*** Opening RECORD EXCERPTS ***
(* ===== verification/RecorderValidate.v ===== *)
(** * The configurations the engine accepts

    Models [RecorderSession::Validate] ([libs/engine/src/recorder_session.cpp]), which every
    recording passes before anything is started, with [IsEncoderAlignedSize]
    ([output_geometry.h]) and [CaptureRegion] ([recorder_session.h]).  The format part is
    the engine's configuration as [Translation.v] produces it, the track plan is the one of
    [AudioTracks.v].

    The file system is asked whether the parent directory exists; its answer is an argument.
    The checks of the chroma and bit depth enumerations against other values are left out:
    the types have none. *)
From Stdlib Require Import QArith.
From S2P Require Import Prelude ConfigTypes ContainerCompat CapabilitySet Resolver Translation AudioTracks.
#[local] Open Scope Z_scope.

Module EngineValidation.
Import Engine.

(** ** Configuration *)

Record CaptureRegion := mkRegion { region_x : Z; region_y : Z; region_width : Z; region_height : Z }.

Definition kMinDimension : Z := 64.

Definition region_valid (r : CaptureRegion) : bool :=
  (kMinDimension <=? region_width r) && (kMinDimension <=? region_height r).

Inductive TargetKind := Monitor | Window.

#[export] Instance TargetKind_eq_dec : EqDecision TargetKind.
Proof. solve_decision. Defined.

(** What [Validate] reads; [core] are the fields of [Engine.RecorderConfig]. *)
Record SessionConfig := mkSessionConfig {
  output_path_empty : bool;
  has_parent : bool;
  core : RecorderConfig;
  audio_channels : Z;
  audio_sample_rate : Z;
  audio_bit_depth : Z;
  audio_pcm_float : bool;
  flac_compression_level : Z;
  record_audio : bool;
  tracks : list (list AudioSourceKind * Z);  (* the sources and the index of each track *)
  audio_target_process_id : option Z;
  target_kind : TargetKind;
  native_id : Z;
  crop_region : option CaptureRegion;
}.

Definition IsEncoderAlignedSize (width height : Z) : bool :=
  (2 <=? width) && (2 <=? height) && (width mod 2 =? 0) && (height mod 2 =? 0).

Definition kMaxAudioTracks : Z := 3.

(** The reasons, in the order of the checks. *)
Inductive Refusal :=
  | NoOutputPath | NoOutputDirectory
  | Mp4Video | WebMVideo
  | Mp4Audio | AacInWebM | PcmOutsideMatroska | FlacOutsideMatroska
  | Channels | SampleRate | OpusSampleRate | PcmBitDepth | FlacBitDepth | FlacLevel
  | FloatCodec | FloatBitDepth | Chroma444Codec | Chroma444BitDepth | BitDepth10Codec
  | FrameRate | OneDimension | UnalignedSize
  | TooManyTracks | TrackIndices (f : TrackIndexFault) | TrackSources | NoProcess
  | NoMonitor | NoWindow | CropTarget | CropSize.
*** Closing RECORD EXCERPTS ***
» YOUR OBJECTIVE
Each record must be reproduced exactly, with nothing missing.

» FINISHED EXERCISE
(* ===== verification/RecorderValidate.v ===== *)
(** * The configurations the engine accepts

    Models [RecorderSession::Validate] ([libs/engine/src/recorder_session.cpp]), which every
    recording passes before anything is started, with [IsEncoderAlignedSize]
    ([output_geometry.h]) and [CaptureRegion] ([recorder_session.h]).  The format part is
    the engine's configuration as [Translation.v] produces it, the track plan is the one of
    [AudioTracks.v].

    The file system is asked whether the parent directory exists; its answer is an argument.
    The checks of the chroma and bit depth enumerations against other values are left out:
    the types have none. *)
From Stdlib Require Import QArith.
From S2P Require Import Prelude ConfigTypes ContainerCompat CapabilitySet Resolver Translation AudioTracks.
#[local] Open Scope Z_scope.

Module EngineValidation.
Import Engine.

(** ** Configuration *)

Record CaptureRegion := mkRegion { region_x : Z; region_y : Z; region_width : Z; region_height : Z }.

Definition kMinDimension : Z := 64.

Definition region_valid (r : CaptureRegion) : bool :=
  (kMinDimension <=? region_width r) && (kMinDimension <=? region_height r).

Inductive TargetKind := Monitor | Window.

#[export] Instance TargetKind_eq_dec : EqDecision TargetKind.
Proof. solve_decision. Defined.

(** What [Validate] reads; [core] are the fields of [Engine.RecorderConfig]. *)
Record SessionConfig := mkSessionConfig {
  output_path_empty : bool;
  has_parent : bool;
  core : RecorderConfig;
  audio_channels : Z;
  audio_sample_rate : Z;
  audio_bit_depth : Z;
  audio_pcm_float : bool;
  flac_compression_level : Z;
  record_audio : bool;
  tracks : list (list AudioSourceKind * Z);  (* the sources and the index of each track *)
  audio_target_process_id : option Z;
  target_kind : TargetKind;
  native_id : Z;
  crop_region : option CaptureRegion;
}.

Definition IsEncoderAlignedSize (width height : Z) : bool :=
  (2 <=? width) && (2 <=? height) && (width mod 2 =? 0) && (height mod 2 =? 0).

Definition kMaxAudioTracks : Z := 3.

(** The reasons, in the order of the checks. *)
Inductive Refusal :=
  | NoOutputPath | NoOutputDirectory
  | Mp4Video | WebMVideo
  | Mp4Audio | AacInWebM | PcmOutsideMatroska | FlacOutsideMatroska
  | Channels | SampleRate | OpusSampleRate | PcmBitDepth | FlacBitDepth | FlacLevel
  | FloatCodec | FloatBitDepth | Chroma444Codec | Chroma444BitDepth | BitDepth10Codec
  | FrameRate | OneDimension | UnalignedSize
  | TooManyTracks | TrackIndices (f : TrackIndexFault) | TrackSources | NoProcess
  | NoMonitor | NoWindow | CropTarget | CropSize.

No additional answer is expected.